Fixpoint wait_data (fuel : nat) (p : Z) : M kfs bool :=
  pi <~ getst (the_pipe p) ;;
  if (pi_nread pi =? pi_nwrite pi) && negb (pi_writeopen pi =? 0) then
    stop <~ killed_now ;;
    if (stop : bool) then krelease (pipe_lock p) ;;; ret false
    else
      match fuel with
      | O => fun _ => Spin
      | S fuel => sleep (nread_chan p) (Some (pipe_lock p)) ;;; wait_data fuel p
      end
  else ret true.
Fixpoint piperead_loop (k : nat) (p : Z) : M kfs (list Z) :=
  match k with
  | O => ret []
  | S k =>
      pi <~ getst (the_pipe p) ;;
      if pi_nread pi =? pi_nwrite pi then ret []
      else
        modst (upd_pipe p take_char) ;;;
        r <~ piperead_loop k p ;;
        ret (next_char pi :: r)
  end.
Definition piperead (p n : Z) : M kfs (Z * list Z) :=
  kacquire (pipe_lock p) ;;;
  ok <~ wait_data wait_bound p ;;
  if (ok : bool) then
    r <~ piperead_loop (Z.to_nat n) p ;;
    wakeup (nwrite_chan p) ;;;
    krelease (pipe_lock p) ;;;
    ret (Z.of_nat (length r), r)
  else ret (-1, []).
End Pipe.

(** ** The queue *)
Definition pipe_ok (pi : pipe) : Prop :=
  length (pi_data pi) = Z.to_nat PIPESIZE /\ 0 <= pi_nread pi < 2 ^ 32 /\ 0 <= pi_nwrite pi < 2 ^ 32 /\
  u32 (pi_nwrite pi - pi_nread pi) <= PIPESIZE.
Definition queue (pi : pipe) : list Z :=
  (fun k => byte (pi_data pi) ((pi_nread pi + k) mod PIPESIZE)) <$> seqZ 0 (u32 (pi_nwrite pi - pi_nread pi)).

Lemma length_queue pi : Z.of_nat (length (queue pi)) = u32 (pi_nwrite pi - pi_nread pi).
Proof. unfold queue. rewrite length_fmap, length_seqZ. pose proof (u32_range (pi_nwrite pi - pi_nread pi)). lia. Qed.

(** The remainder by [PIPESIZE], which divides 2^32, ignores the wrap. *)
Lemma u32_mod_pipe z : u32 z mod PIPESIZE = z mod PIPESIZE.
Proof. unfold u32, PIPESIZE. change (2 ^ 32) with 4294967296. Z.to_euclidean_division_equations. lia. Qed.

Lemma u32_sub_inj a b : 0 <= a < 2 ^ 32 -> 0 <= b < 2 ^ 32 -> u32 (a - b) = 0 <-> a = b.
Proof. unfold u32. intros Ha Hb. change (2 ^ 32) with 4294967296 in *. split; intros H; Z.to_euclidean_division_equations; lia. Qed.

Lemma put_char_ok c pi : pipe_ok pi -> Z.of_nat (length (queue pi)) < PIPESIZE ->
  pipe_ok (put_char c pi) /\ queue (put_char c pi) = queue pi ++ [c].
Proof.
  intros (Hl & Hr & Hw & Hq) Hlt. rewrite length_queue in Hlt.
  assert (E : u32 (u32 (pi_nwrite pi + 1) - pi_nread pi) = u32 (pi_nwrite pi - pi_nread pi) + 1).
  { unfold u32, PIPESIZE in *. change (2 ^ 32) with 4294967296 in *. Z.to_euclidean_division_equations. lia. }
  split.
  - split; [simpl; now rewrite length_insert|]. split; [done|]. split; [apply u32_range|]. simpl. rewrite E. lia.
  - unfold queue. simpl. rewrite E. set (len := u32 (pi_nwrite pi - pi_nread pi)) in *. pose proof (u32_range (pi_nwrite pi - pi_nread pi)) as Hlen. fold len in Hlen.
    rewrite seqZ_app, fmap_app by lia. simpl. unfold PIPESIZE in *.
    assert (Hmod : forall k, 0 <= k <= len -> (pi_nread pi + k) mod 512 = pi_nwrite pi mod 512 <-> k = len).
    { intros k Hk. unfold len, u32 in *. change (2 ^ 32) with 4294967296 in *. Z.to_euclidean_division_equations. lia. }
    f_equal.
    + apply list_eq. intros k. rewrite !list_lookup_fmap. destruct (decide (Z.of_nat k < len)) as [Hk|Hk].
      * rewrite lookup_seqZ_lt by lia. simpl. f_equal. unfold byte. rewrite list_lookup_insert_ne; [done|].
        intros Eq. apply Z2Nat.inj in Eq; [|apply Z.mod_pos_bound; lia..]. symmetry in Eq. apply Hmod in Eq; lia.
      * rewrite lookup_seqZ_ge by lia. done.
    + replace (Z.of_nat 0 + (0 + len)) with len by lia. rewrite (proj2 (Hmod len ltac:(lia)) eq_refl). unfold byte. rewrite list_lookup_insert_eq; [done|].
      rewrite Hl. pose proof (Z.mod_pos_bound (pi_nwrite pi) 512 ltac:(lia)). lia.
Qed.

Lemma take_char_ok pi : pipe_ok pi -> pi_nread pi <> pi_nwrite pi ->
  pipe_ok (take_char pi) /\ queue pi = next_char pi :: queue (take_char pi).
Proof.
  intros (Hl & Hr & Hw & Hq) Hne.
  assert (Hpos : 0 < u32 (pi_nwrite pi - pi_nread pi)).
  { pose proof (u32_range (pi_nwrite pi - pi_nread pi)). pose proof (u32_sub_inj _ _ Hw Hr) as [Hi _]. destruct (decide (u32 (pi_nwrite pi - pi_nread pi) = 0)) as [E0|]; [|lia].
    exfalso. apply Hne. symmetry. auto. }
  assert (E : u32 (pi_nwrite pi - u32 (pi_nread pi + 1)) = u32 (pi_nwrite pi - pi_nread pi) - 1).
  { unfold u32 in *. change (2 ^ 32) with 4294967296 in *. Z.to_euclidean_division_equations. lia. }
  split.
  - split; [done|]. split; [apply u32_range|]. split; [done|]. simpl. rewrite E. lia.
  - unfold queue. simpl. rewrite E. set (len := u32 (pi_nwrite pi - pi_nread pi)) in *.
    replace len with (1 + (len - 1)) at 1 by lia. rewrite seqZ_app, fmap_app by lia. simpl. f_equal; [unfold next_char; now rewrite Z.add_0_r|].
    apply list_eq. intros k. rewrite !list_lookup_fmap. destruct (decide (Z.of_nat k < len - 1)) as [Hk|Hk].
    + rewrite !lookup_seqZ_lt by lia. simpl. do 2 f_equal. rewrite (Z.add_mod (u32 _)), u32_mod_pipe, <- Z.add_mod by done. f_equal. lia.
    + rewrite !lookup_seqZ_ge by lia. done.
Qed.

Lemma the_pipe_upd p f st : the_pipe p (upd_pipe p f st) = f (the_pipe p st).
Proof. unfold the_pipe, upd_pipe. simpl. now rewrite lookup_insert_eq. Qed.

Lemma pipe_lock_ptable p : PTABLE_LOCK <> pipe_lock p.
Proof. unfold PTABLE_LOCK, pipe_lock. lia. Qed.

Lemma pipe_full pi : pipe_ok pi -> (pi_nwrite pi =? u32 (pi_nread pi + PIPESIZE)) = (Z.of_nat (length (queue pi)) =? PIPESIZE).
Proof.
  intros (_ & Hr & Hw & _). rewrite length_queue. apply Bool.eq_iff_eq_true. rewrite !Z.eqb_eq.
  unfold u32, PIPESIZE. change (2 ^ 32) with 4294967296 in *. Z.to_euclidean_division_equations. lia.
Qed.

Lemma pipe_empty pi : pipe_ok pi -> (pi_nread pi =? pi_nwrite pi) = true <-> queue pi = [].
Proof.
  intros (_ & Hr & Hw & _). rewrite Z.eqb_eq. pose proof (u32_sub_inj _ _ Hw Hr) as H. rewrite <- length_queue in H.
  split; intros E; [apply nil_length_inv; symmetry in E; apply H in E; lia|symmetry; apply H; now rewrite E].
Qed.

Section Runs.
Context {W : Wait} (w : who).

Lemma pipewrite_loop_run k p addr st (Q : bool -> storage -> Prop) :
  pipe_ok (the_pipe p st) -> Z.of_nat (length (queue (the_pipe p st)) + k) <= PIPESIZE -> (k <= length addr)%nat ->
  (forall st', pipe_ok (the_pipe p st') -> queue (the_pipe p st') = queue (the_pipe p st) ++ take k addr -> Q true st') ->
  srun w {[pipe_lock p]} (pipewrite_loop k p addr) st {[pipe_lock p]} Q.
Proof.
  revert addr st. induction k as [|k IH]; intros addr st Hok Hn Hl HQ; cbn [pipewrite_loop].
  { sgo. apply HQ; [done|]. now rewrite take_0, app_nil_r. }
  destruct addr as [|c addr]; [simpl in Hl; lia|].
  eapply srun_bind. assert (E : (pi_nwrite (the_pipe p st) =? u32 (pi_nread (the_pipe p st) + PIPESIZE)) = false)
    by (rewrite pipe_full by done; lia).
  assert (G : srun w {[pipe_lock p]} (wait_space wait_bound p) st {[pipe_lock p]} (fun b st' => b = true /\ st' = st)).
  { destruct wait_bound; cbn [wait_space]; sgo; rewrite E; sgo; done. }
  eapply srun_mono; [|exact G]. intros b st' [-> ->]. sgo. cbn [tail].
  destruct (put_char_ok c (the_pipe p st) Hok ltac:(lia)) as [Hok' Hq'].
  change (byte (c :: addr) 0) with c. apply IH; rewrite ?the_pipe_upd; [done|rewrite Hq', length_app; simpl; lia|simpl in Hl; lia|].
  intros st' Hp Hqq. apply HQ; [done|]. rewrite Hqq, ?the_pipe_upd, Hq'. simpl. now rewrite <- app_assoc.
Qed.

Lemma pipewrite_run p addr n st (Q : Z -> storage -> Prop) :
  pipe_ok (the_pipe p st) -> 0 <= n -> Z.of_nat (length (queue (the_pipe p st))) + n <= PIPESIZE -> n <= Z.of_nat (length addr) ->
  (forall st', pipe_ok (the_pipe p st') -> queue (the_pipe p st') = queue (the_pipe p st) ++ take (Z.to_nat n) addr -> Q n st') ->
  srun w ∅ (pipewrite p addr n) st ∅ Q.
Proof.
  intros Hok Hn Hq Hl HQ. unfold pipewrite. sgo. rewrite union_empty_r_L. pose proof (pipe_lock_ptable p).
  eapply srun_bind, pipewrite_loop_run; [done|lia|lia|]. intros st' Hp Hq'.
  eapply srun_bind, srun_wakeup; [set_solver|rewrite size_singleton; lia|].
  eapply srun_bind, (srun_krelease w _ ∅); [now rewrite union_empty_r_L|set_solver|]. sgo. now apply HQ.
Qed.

--- PROBLEM ---
Return precisely the lines of the records, starting with the line that holds "destruct wait_bound; cbn" and ending with the last one.

--- RESPONSE TO THIS EXERCISE ---
  { destruct wait_bound; cbn [wait_space]; sgo; rewrite E; sgo; done. }
  eapply srun_mono; [|exact G]. intros b st' [-> ->]. sgo. cbn [tail].
  destruct (put_char_ok c (the_pipe p st) Hok ltac:(lia)) as [Hok' Hq'].
  change (byte (c :: addr) 0) with c. apply IH; rewrite ?the_pipe_upd; [done|rewrite Hq', length_app; simpl; lia|simpl in Hl; lia|].
  intros st' Hp Hqq. apply HQ; [done|]. rewrite Hqq, ?the_pipe_upd, Hq'. simpl. now rewrite <- app_assoc.
Qed.

Lemma pipewrite_run p addr n st (Q : Z -> storage -> Prop) :
  pipe_ok (the_pipe p st) -> 0 <= n -> Z.of_nat (length (queue (the_pipe p st))) + n <= PIPESIZE -> n <= Z.of_nat (length addr) ->
  (forall st', pipe_ok (the_pipe p st') -> queue (the_pipe p st') = queue (the_pipe p st) ++ take (Z.to_nat n) addr -> Q n st') ->
  srun w ∅ (pipewrite p addr n) st ∅ Q.
Proof.
  intros Hok Hn Hq Hl HQ. unfold pipewrite. sgo. rewrite union_empty_r_L. pose proof (pipe_lock_ptable p).
  eapply srun_bind, pipewrite_loop_run; [done|lia|lia|]. intros st' Hp Hq'.
  eapply srun_bind, srun_wakeup; [set_solver|rewrite size_singleton; lia|].
  eapply srun_bind, (srun_krelease w _ ∅); [now rewrite union_empty_r_L|set_solver|]. sgo. now apply HQ.
Qed.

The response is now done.